She hesitated. She had spent half a day up a chimney, rooting around in the dirt. She had run back and forth from the house, twice. All she wanted was a cup of tea and a wash and some sign that this quest was nearing its end. Instead, this clean and poised stranger stood ready to take it away and finish it for her.
She pulled it back. ‘Thank you, Potts, but that will not be necessary.’
‘I thought we agreed to share,’ he said, giving her a smile that could melt the snow off a roof.
She shook the box again, hearing only the faint rattle of the trick marquetry that hid the latches. ‘As you can hear, there is nothing inside. And, even if the box is rare enough to be valuable, it will no longer be so if you try to take half.’
‘Are you sure it is empty?’ he asked with a raised eyebrow. ‘Perhaps something you do not wish me to see?’
She shook her head and gave him a pitying smile. ‘Even full to the brim, a box this size could not hold very much. If you wish the money to return to America, I am afraid you will have to get it by doing what the Earl expected: an inventory of the entail.’
‘Well, I must say, Miss Strickland, what got off to a promising start has been a most disappointing afternoon.’
‘That could be said of most afternoons at Comstock Manor,’ she said. ‘But there is no point in spending any more time here. Let us return to the main house. Dinner at eight, Potts. And tomorrow, we will begin the inventory.’
If her sisters had been here, they would have known how to handle this.
Charity had never needed their advice before. It might seem immodest to think so, but wisdom usually flowed from her in their direction and not from them to her. Though she was youngest, she was better read and better educated than either of them. In matters that truly mattered, she was better at observing and understanding the world and the people in it. It was how she had known, before either of them, which men they were likely to marry. One had simply to watch dispassionately and draw conclusions from the data collected.
But that was not required at the moment. Tonight, she needed to be a polite and gracious hostess to a male stranger. She had never before had to deal single-handedly with a man in a social setting. On the rare times she had been forced from the house to go through the motions of the London Season, Faith and Hope had been there to chaperon and guide her, preventing a merely uncomfortable situation from turning into a fiasco.
But they were not here tonight and she had never felt so alone in her life.
Her first instinct had been to announce that Mr Potts could have dinner served on a tray in the location of his choosing. She would eat in the library, as she usually did, and go to bed after she had managed to solve the puzzle they had found in the chimney.

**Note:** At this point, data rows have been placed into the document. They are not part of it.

Lemma abs_peek_some s q r idx :
  objs s !! msgq = Some (O_msgq q) -> ring_ok q r -> 0 <= idx ->
  msgq_view msgq s ≫= abs_peek idx =
    if used_msgs q >? idx then Some (bytes (mem s) (slot (buffer_start q) (msg_size q) (max_msgs q) (r + idx)) (msg_size q))
    else None.
Proof.
  intros E Hr Hi. rewrite (msgq_view_some msgq s q r) by done. unfold abs_peek. cbn. unfold ring_msgs. rewrite list_lookup_fmap.
  pose proof (Z.gtb_ltb (used_msgs q) idx) as ->. destruct (Z.ltb_spec idx (used_msgs q)) as [Hlt|Hge].
  - rewrite lookup_seqZ_lt by lia. cbn. by rewrite Z2Nat.id by lia.
  - by rewrite lookup_seqZ_ge by lia.
Qed.

Definition peeked b s data (o : option (list Z)) size (r : Z) (s' : kstate) : Prop :=
  Stable J n c b s' /\ msgq_view msgq s' = msgq_view msgq s /\ only_object msgq s s' /\
  only_memory (within data size) s s' /\
  match o with Some msg => r = 0 /\ bytes (mem s') data size = msg | None => r = - ENOMSG /\ mem s' = mem s end.

Lemma peek_copy b s q r data p i key :
  Stable J n c b s -> objs s !! msgq = Some (O_msgq q) -> ring_ok q r -> region W s data (msg_size q) -> apart q data ->
  p = slot (buffer_start q) (msg_size q) (max_msgs q) i ->
  let s2 := set_mem (mem_write (mem s) data (bytes (mem s) p (msg_size q))) s in
  peeked b s data (Some (bytes (mem s) p (msg_size q))) (msg_size q) 0 (set_irq_locked key s2).
Proof.
  intros Hs E Hr Hreg Hap Hp s2. pose proof (holds_get s msgq q (so_obj _ _ _ _ _ Hs) E) as (_ & [Hbm _] & _).
  pose proof Hr as []. assert (Hl : length (bytes (mem s) p (msg_size q)) = Z.to_nat (msg_size q))
    by (apply bytes_length; rewrite Hp; by eapply slot_mapped).
  assert (Hlz : Z.of_nat (length (bytes (mem s) p (msg_size q))) = msg_size q) by lia.
  split_and!; [by apply (Stable_irq J), (Stable_store b s q)| |done|..].
  - rewrite (msgq_view_some msgq s q r), (msgq_view_some msgq (set_irq_locked key s2) q r) by done. do 2 f_equal.
    apply ring_msgs_outside; [done..|]. by rewrite Hlz.
  - intros x Hx. apply mem_write_outside. by rewrite Hlz.
  - done.
  - apply bytes_write; [lia|done|apply Hreg].
Qed.

(** k_msgq_peek_at copies out the message with the given index and changes nothing
    else, also where the ring wraps around; an index past the last message is answered with
    -ENOMSG. *)
Lemma k_msgq_peek_at_spec b s q data idx :
  Stable J n c b s -> objs s !! msgq = Some (O_msgq q) -> region W s data (msg_size q) -> apart q data ->
  0 <= idx < 2 ^ 32 ->
  kwp (z_impl_k_msgq_peek_at msgq data idx) s
    (peeked b s data (msgq_view msgq s ≫= abs_peek idx) (msg_size q)) /\
  kwp (z_impl_k_msgq_peek msgq data) s
    (peeked b s data (msgq_view msgq s ≫= abs_peek 0) (msg_size q)).
Proof.
  intros Hs E Hreg Hap Hi. set (s1 := set_irq_locked true s). assert (Hs1 : Stable J n c b s1) by (by apply (Stable_irq J)).
  assert (E1 : objs s1 !! msgq = Some (O_msgq q)) by done.
  pose proof (holds_get s1 msgq q (so_obj _ _ _ _ _ Hs1) E1) as ((r & Hr) & [Hbm _] & _ & _).
  assert (Hreg1 : region W s1 data (msg_size q)) by (apply region_irq; [apply Hs|done]).
  assert (Hnone : peeked b s data None (msg_size q) (- ENOMSG) (set_irq_locked (irq_locked s) s1))
    by (split_and!; [by apply (Stable_irq J)|done..]).
  split; [unfold z_impl_k_msgq_peek_at|unfold z_impl_k_msgq_peek]; ksteps; (eapply kwp_get_msgq; [exact E1|]);
    (erewrite abs_peek_some; [|exact E|exact Hr|lia]).
  - destruct (used_msgs q >? idx) eqn:Hgt; [|by ksteps]. rewrite Z.gtb_ltb in Hgt. bool_to_prop.
    pose proof (peek_slot q r idx Hr ltac:(lia)) as Hslot. cbv zeta in *.
    destruct (_ <=? _); ksteps; (apply kwp_memcpy; [rewrite <- Hslot; by eapply slot_mapped|apply Hreg1|]); ksteps;
      rewrite <- Hslot; by apply (peek_copy b s1 q r data _ (r + idx)).
  - destruct (used_msgs q >? 0) eqn:Hgt; [|by ksteps]. ksteps. rewrite (ro_read _ _ Hr).
    apply kwp_memcpy; [by eapply slot_mapped|apply Hreg1|]. ksteps. rewrite Z.add_0_r.
    by apply (peek_copy b s1 q r data _ r).
Qed.

Lemma msgq_purge_loop_body fuel (acc : unit) :
  msgq_purge_loop fuel msgq = wake_all_body msgq (- ENOMSG) (fun _ => tt) (fun f _ => msgq_purge_loop f msgq) fuel acc.
Proof. destruct fuel, acc; reflexivity. Qed.

(** k_msgq_purge empties the queue and wakes every waiting writer with -ENOMSG. *)
Lemma k_msgq_purge_spec b s q :
  is_first b = true -> began b = s ->
  Stable J n c b s -> objs s !! msgq = Some (O_msgq q) ->
  let V := obj_effect (msgq_view msgq) msgq (fun _ => abs_purge) (fun s => waitq s (WQ_obj msgq)) (- ENOMSG) in
  mwp (Guar J V) (Rely J c) b (z_impl_k_msgq_purge msgq) s (fun b' _ s' => Stable J n c b' s' /\ effect V b' s').
Proof.
  intros Hf Hb Hs E V. unfold z_impl_k_msgq_purge. ksteps.
  set (s1 := set_irq_locked true s). assert (Hs1 : Stable J n c b s1) by (by apply (Stable_irq J)).
  eapply kwp_mono.
  { apply (wake_all_spec no_metairq J n c msgq (- ENOMSG) _ _ b msgq_purge_loop_body _ s1 tt Hs1 eq_refl).
    intros t. cbn. rewrite E. by right. }
  cbv beta. intros _ s2 (_ & Hs2 & Hw). assert (E2 : objs s2 !! msgq = Some (O_msgq q)) by (by rewrite (wa_objs _ _ _ _ Hw)).
  ksteps. eapply kwp_get_msgq; [exact E2|]. ksteps.
  pose proof (holds_get s2 msgq q (so_obj _ _ _ _ _ Hs2) E2) as ((r & Hr) & _). pose proof Hr as [].
  set (q' := with_read_ptr (write_ptr q) (with_used_msgs 0 q)).
  assert (Hr' : ring_ok q' (r + used_msgs q)) by (split; cbn; try done; [lia|rewrite Z.add_0_r; done]).
  eapply mwp_mono; [apply (reschedule_spec J V)|by intros ? ? ? (? & ? & _)].
  - apply (Stable_put_msgq b s2 q q' (r + used_msgs q)); [done..|]. intros Hx. destruct (Hx (wa_empty _ _ _ _ Hw)).
  - intros _. rewrite Hb. split_and!.
    + rewrite (msgq_view_some msgq s q r) by done.
      erewrite msgq_view_some; [|apply lookup_insert_eq|exact Hr']. cbn. unfold abs_purge. cbn. do 2 f_equal.
      exact (wa_empty _ _ _ _ Hw).
    + split; [|exact (wa_waitq _ _ _ _ Hw)]. intros a' Ha. cbn. rewrite lookup_insert_ne by done. by rewrite (wa_objs _ _ _ _ Hw).
    + apply Forall_forall. intros t Ht _. exact (wa_woken _ _ _ _ Hw t Ht).
Qed.
End MsgqSpec.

Now that she was in her room, she had taken the time to examine it. She’d run her hands over the inlaid wood panels, giving it a shake and weighing it with her hands. There was nothing about the sounds it made to indicate that they came from shifting contents and not the puzzle mechanisms themselves. Perhaps the things she’d hoped to find were packed tight in cotton wool, but she would have expected there to be more weight.
The problem deserved several hours’ study in the privacy of the library. But she had announced earlier that dinner was a formal arrangement and that he was expected to attend it. To cancel it and devote herself to solving the puzzle would announce to this interloper just how important a matter it was. When she had thought success was imminent, she’d felt that there was no choice but to accept his help. Instead, she had been given a locked box and a small reprieve. If she could make it through supper, she could plead exhaustion and retire to her room to open the box. There was a chance she might still complete her task without his even knowing.
But it was a slim chance, at best. The auditor was not like the rest of her family, who had long ago given up trying to understand her. When she had tried to outwit Potts, he had not just been able to keep pace with her, he had got one step ahead.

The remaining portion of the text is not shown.